How Bill Gates seduced our castes and tribes

S.R. RAMAKRISHNA, the news and desk head of Mid-Day, Bangalore, wrote this column on May 3


Very few of us who work in English language newspapers speak English at home. But that is not why we trip up when it comes to usage.

It seems ridiculous for us Indians to lament about the state of the English language when we care so little about our own
languages, so my apologies for this rant. But  must tell you how that great gift of the Empire tricks us hacks into making complete idiots of ourselves.

As I said, it’s not what we speak at home or where we study. Even journalists with expensive convent-school backgrounds make unbelievably silly mistakes, and come across as nitwits when you look at what they write.

A sports journalist who actually spoke English as his mother tongue came up with such racist observations, and in such offensive and awful  prose, that he would have been in jail had he been a little more high profile.

At a newspaper where I worked for eight years, copy came in from the districts from stringers who mainly worked for a sister publication in Kannada. Since they had been told to file copy for the English paper as well, they dabbled in the language, with memorable results.

One of them, from a northern Karnataka town, came up with expressions that left us on the desk too stunned for words.

He once wrote about citizens handing over a memorandum to the MLA, seeking a bus shelter or some such civic amenity, and telling him, “Lead kindly light!” On another occasion, the same legislator received a petition, urging the urgent posting of a lady doctor at the government hospital. Citizens reportedly told him, “Women here are suffering from all kinds of diseases, including pregnancy.”

Another reporter came back from the site of a highway accident and wrote, “Three persons died on the spot, and three others were killed in hospital.” True, perhaps, but it was truth inadvertently told.

English is everywhere, and many of us get by when it comes to talking, but it isn’t as easy to bluff one’s way through writing.

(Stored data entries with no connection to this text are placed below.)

Lemma unavailable_exactly_witness :
  (allow demo_opts (markUnavailable demo_opts zeroRecord (60 * Second) 0) (59 * Second)).2 = false
  ∧ (allow demo_opts (markUnavailable demo_opts zeroRecord (60 * Second) 0) (60 * Second)).2 = true.
Proof.
  destruct demo_opts_ok as (H1 & H2 & H3). split.
  - rewrite (proj1 (unavailable_exactly demo_opts H2 H3 zeroRecord (60 * Second) 0 (59 * Second)
      ltac:(by vm_compute) ltac:(done) ltac:(by vm_compute) ltac:(by vm_compute))); [done|]. by vm_compute.
  - apply (proj2 (unavailable_exactly demo_opts H2 H3 zeroRecord (60 * Second) 0 (60 * Second)
      ltac:(by vm_compute) ltac:(done) ltac:(by vm_compute) ltac:(by vm_compute))). by vm_compute.
Defined.

Lemma backoff_closed_form_witness : backoffDuration (5 * Second) (60 * Second) 4 = 40 * Second.
Proof. rewrite (backoff_closed_form (5 * Second) (60 * Second) 4); by vm_compute. Defined.

Lemma rate_limit_escalates_witness :
  (markRateLimited demo_opts (mkRecord HalfOpen 0 0 0 3 0 F64.zero F64.zero F64.zero 0 0 0) (5 * Second) (60 * Second) 0).2
  = 40 * Second.
Proof.
  destruct demo_opts_ok as (H1 & H2 & H3).
  apply (rate_limit_escalates demo_opts H2 H3 (mkRecord HalfOpen 0 0 0 3 0 F64.zero F64.zero F64.zero 0 0 0)
    (5 * Second) (60 * Second) 0 0); by vm_compute.
Defined.
Definition shared_Charge (c : sharedCoordinator) (s : St) (k : Key) (limit n now : Z) : St * result coord_error Grant :=
  let '(s, got) := Reserve s now k n limit (sttl c) in
  match got with
  | Err e => (s, Err (ErrStore e))
  | Ok got =>
      if got <? n then
        let s := if 0 <? got then (StoreRelease s now k got).1 else s in (s, Ok (mkGrant false 0))
      else
        let '(s, v) := StoreValue s now k in
        match v with
        | Err _ => (s, Ok (mkGrant true 0))
        | Ok v => (s, Ok (mkGrant true (max64 (i64 (limit - v)) 0)))
        end
  end.

Definition shared_Refund (s : St) (k : Key) (n now : Z) : St * result string unit := StoreRelease s now k n.
Definition shared_Used (s : St) (k : Key) (now : Z) : St * result string Z := StoreValue s now k.

(** *** Leased *)

Definition leased_MaxOvershoot (c : leasedCoordinator) (limit nodes : Z) : result coord_error Z :=
  if limit <? minLeasable c then Err ErrLimitTooSmall
  else
    let nodes := if nodes <? 1 then lnodes' c else nodes in
    if nodes <=? 1 then Ok 0 else Ok (i64 (block c * (nodes - 1))).

Definition set_leases (c : leasedCoordinator) (ls : gmap Key lease) : leasedCoordinator :=
  mkLeased ls (lnodes' c) (block c) (minLeasable c) (lttl c) (lclosed c).

(** The lease a charge at [now] may spend from: an expired one is dropped. *)
Definition live_lease (c : leasedCoordinator) (k : Key) (now : Z) : lease :=
  match leases c !! k with
  | Some l => if Before now (lexpires l) then l else mkLease 0 zeroTime
  | None => mkLease 0 zeroTime
  end.

Definition leased_Charge (c : leasedCoordinator) (s : St) (k : Key) (limit n now : Z)
  : leasedCoordinator * St * result coord_error Grant :=
  if limit <? minLeasable c then (c, s, Err ErrLimitTooSmall)
  else if n <=? 0 then (c, s, Ok (mkGrant true 0))
  else if lclosed c then (c, s, Err ErrClosed)
  else
    let l := live_lease c k now in
    let c := set_leases c (<[k := l]> (leases c)) in
    let spend (c : leasedCoordinator) (s : St) (l : lease) :=
      if remaining l <? n then (set_leases c (<[k := l]> (leases c)), s, Ok (mkGrant false (remaining l)))
      else
        let l := mkLease (i64 (remaining l - n)) (lexpires l) in
        (set_leases c (<[k := l]> (leases c)), s, Ok (mkGrant true (remaining l))) in
    if remaining l <? n then
      let want := if block c <? n then n else block c in
      let '(s, got) := Reserve s now k want limit (lttl c) in
      match got with
      | Err e => (c, s, Err (ErrStore e))
      | Ok got =>
          spend c s (mkLease (i64 (remaining l + got)) (if 0 <? got then Add now (lttl c) else lexpires l))
      end
    else spend c s l.
Lemma list_loop_ok f open elems p l p' :
  wfp p -> (length elems <= maxListElements)%nat -> list_loop f open elems p = POk l p' ->
  exists ts l', l = elems ++ l' /\ consumed p p' ts /\ list_tokens ts l' /\
    p' = set_pos p (pos p') /\ (length l <= maxListElements)%nat /\ wfp p'.
Proof.
  revert elems p. induction f as [|f IH]; intros elems p W L H; [done|]. cbn [list_loop] in H.
  rewrite peek_bind in H.
  destruct (decide (kind_of (cur p) = tokRBracket)) as [K|K].
  - destruct (advance_ok p W) as (E & C & W'); [congruence|]. unfold pbind in H. rewrite E in H.
    injection H as <- <-. exists [cur p], []. rewrite app_nil_r. split_and!; auto. by apply lt_end.
  - pinv H. apply expect_ok in E as (-> & K2 & -> & C & W'); [|done|done].
    destruct (decide (maxListElements <= length elems)%nat); [done|].
    rewrite peek_bind in H.
    set (q := set_pos p (S (pos p))) in *.
    destruct (decide (kind_of (cur q) = tokComma)) as [K3|K3].
    + destruct (advance_ok q W') as (E & C' & W2); [congruence|]. unfold pbind in H. rewrite E in H.
      apply IH in H as (ts & l' & -> & C2 & T & Q & L2 & W3); [|done|rewrite length_app; cbn; lia].
      exists (cur p :: cur q :: ts), (text (cur p) :: l').
      split_and!; [by rewrite <- app_assoc| |by apply lt_comma|done|done|done].
      exact (consumed_trans _ _ _ _ _ C (consumed_trans _ _ _ _ _ C' C2)).
    + apply IH in H as (ts & l' & -> & C2 & T & Q & L2 & W3); [|done|rewrite length_app; cbn; lia].
      exists (cur p :: ts), (text (cur p) :: l').
      split_and!; [by rewrite <- app_assoc| |by apply lt_elem|done|done|done].
      exact (consumed_trans _ _ _ _ _ C C2).
Qed.

Lemma compileList_ok f p k p' :
  wfp p -> kind_of (cur p) = tokLBracket -> compileList f p = POk k p' ->
  exists l, compiled LPrim p p' (ELit (listValue l)) k.
Proof.
  intros W K H. destruct (advance_ok p W) as (E & C & W'); [congruence|].
  unfold compileList in H. unfold pbind at 1 in H. rewrite E in H. pinv H.
  apply list_loop_ok in E0 as (ts & l & -> & C2 & T & Q & L & W2); [|done|cbn; lia].
  exists l. pinv H. injection E0 as <- <-. cbn [app] in *.
  assert (k = kindList) as -> by (by injection H).
  pose proof (consumed_trans _ _ _ _ _ C C2) as CC.
  set (q' := set_consts q _) in H.
  assert (Z.of_nat (length (pconsts q')) - 1 = Z.of_nat (length (pconsts p))) as EL.
  { unfold q'. cbn. rewrite length_app, Q. cbn. lia. }
  unfold pbind at 1 in H. cbn beta in H. rewrite EL, i32_id in H
    by (destruct W; widths; lia).
  refine (operand_compiled LPrim p q' (ELit (listValue l)) _ _ _ [listValue l] _ W _ _ _ _ eq_refl _ _ _ H).
  - destruct CC as (C1' & C2' & C3' & C4'). by split_and!.
  - unfold q'. rewrite Q. by destruct p.
  - destruct CC as (_ & CC & _). cbn. lia.
  - apply em_lit. by rewrite list_lookup_middle.
  - by apply (wt_lit (fields p) (listValue l)).
  - by apply g_list.
Qed.
Definition act_on (e : event) (c : counters) (i : inv) : option (counters * inv) :=
  match e with
  | EvWatcher gone => watcher gone c i
  | EvGoroutine => goroutine c i
  | EvDeadline => match wat i with WWait => Some (c, at_w i WGrace) | _ => None end
  | EvGrace => match wat i with WGrace => Some (c, at_w i WMark) | _ => None end
  | EvReceive =>
      match wat i, gor i with
      | (WWait | WGrace | WRecv), GDone => Some (set_consec c 0, at_w i (WReturn RDone))
      | _, _ => None
      end
  end.

(** A new request, or an event of invocation [k]. *)
Inductive move : Type := Call | Ev (k : nat) (e : event).

Definition step (m : move) (s : state) : option state :=
  match m with
  | Call => Some (mkState (cnt s) (invs s ++ [mkInv WStart GNone Running]))
  | Ev k e =>
      match invs s !! k with
      | None => None
      | Some i =>
          match act_on e (cnt s) i with
          | None => None
          | Some (c, i') => Some (mkState c (<[k := i']> (invs s)))
          end
      end
  end.

Fixpoint steps (ms : list move) (s : state) : option state :=
  match ms with
  | [] => Some s
  | m :: ms' => match step m s with Some s' => steps ms' s' | None => None end
  end.

Definition init : state := mkState (mkCounters 0 0 0 false 0 0 0 0) [].

Inductive reachable : state -> Prop :=
| reach_init : reachable init
| reach_step m s s' : reachable s -> step m s = Some s' -> reachable s'.

Lemma steps_reachable ms s s' : reachable s -> steps ms s = Some s' -> reachable s'.
Proof.
  revert s. induction ms as [|m ms IH]; intros s R H; cbn in H; [by injection H as <-|].
  destruct (step m s) eqn:E; [|done]. eapply IH; [|exact H]. by eapply reach_step.
Qed.
End Watch.

(** ** Counting *)

(** Goroutines that hold a reservation and run the hook. *)
Definition running (i : inv) : Z := match gor i with GRun | GRelease => 1 | _ => 0 end.

(** What an invocation adds to [live]: its goroutine's reservation, or one it
    is about to give back. *)
Definition holds (i : inv) : Z := running i + match wat i with WUndo => 1 | _ => 0 end.

(** What it adds to [abandoned]: a claim in progress, or a goroutine nobody
    waits for that has not said so yet. *)
Definition marks (i : inv) : Z :=
  (match wat i with WClaim | WUnmark => 1 | _ => 0 end) +
  match flight i, gor i with
  | Abandoned, (GRun | GRelease | GClaim | GUnmark) => 1
  | _, _ => 0
  end.

Fixpoint count (f : inv -> Z) (l : list inv) : Z :=
  match l with [] => 0 | i :: l' => f i + count f l' end.

Lemma count_app f l l' : count f (l ++ l') = count f l + count f l'.
Proof. induction l as [|i l IH]; cbn; [done|].  rewrite IH. lia. Qed.

Lemma tally_insert f l k i i' : l !! k = Some i -> count f (<[k := i']> l) = count f l - f i + f i'.
Proof.
  revert k. induction l as [|j l IH]; intros [|k] H; simpl in *; try done.
  - injection H as ->. lia.
  - rewrite (IH _ H). lia.
Qed.

Lemma tally_nonneg f l : (forall i, 0 <= f i) -> 0 <= count f l.
Proof. intros H. induction l as [|i l IH]; cbn; [lia|].  specialize (H i). lia. Qed.

Lemma count_le f g l : (forall i, f i <= g i) -> count f l <= count g l.
Proof. intros H. induction l as [|i l IH]; cbn; [lia|].  specialize (H i). lia. Qed.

Not that talking is a lesser art. In fact, most well-paying, new economy jobs require talking rather than writing skills. Think of managers, marketers, sales executives, radio jockeys, TV reporters and anchors…They need to look smart and talk well. But let them to write, and you see how badly equipped they are in this department.

Bill Gates is adding to our confusion.

When we type something in MS Word, the program presumes it knows better, and makes ‘corrections’ that get us all confused about spelling and grammar. Last week, a reporter had written about a minister ending up in the dock for not declaring his assets. He meant to say the leader belonged to a scheduled caste. I don’t know what he typed and what Word understood, but when his copy reached the desk, scheduled had become seduced!

Most of us believe writing comes naturally, that we just need to study a bit of English in school and college to be able to produce decent writing. Writing flawlessly is not easy. And simplicity is difficult to achieve. Simple is hard!

What T.S. Eliot said of tradition is true of good writing as well: you can acquire it only through hard labour. But let’s not forget the sudden dash of colour that wrong usage brings to our humdrum lives. Just imagine what fun it would be to belong to a seduced caste!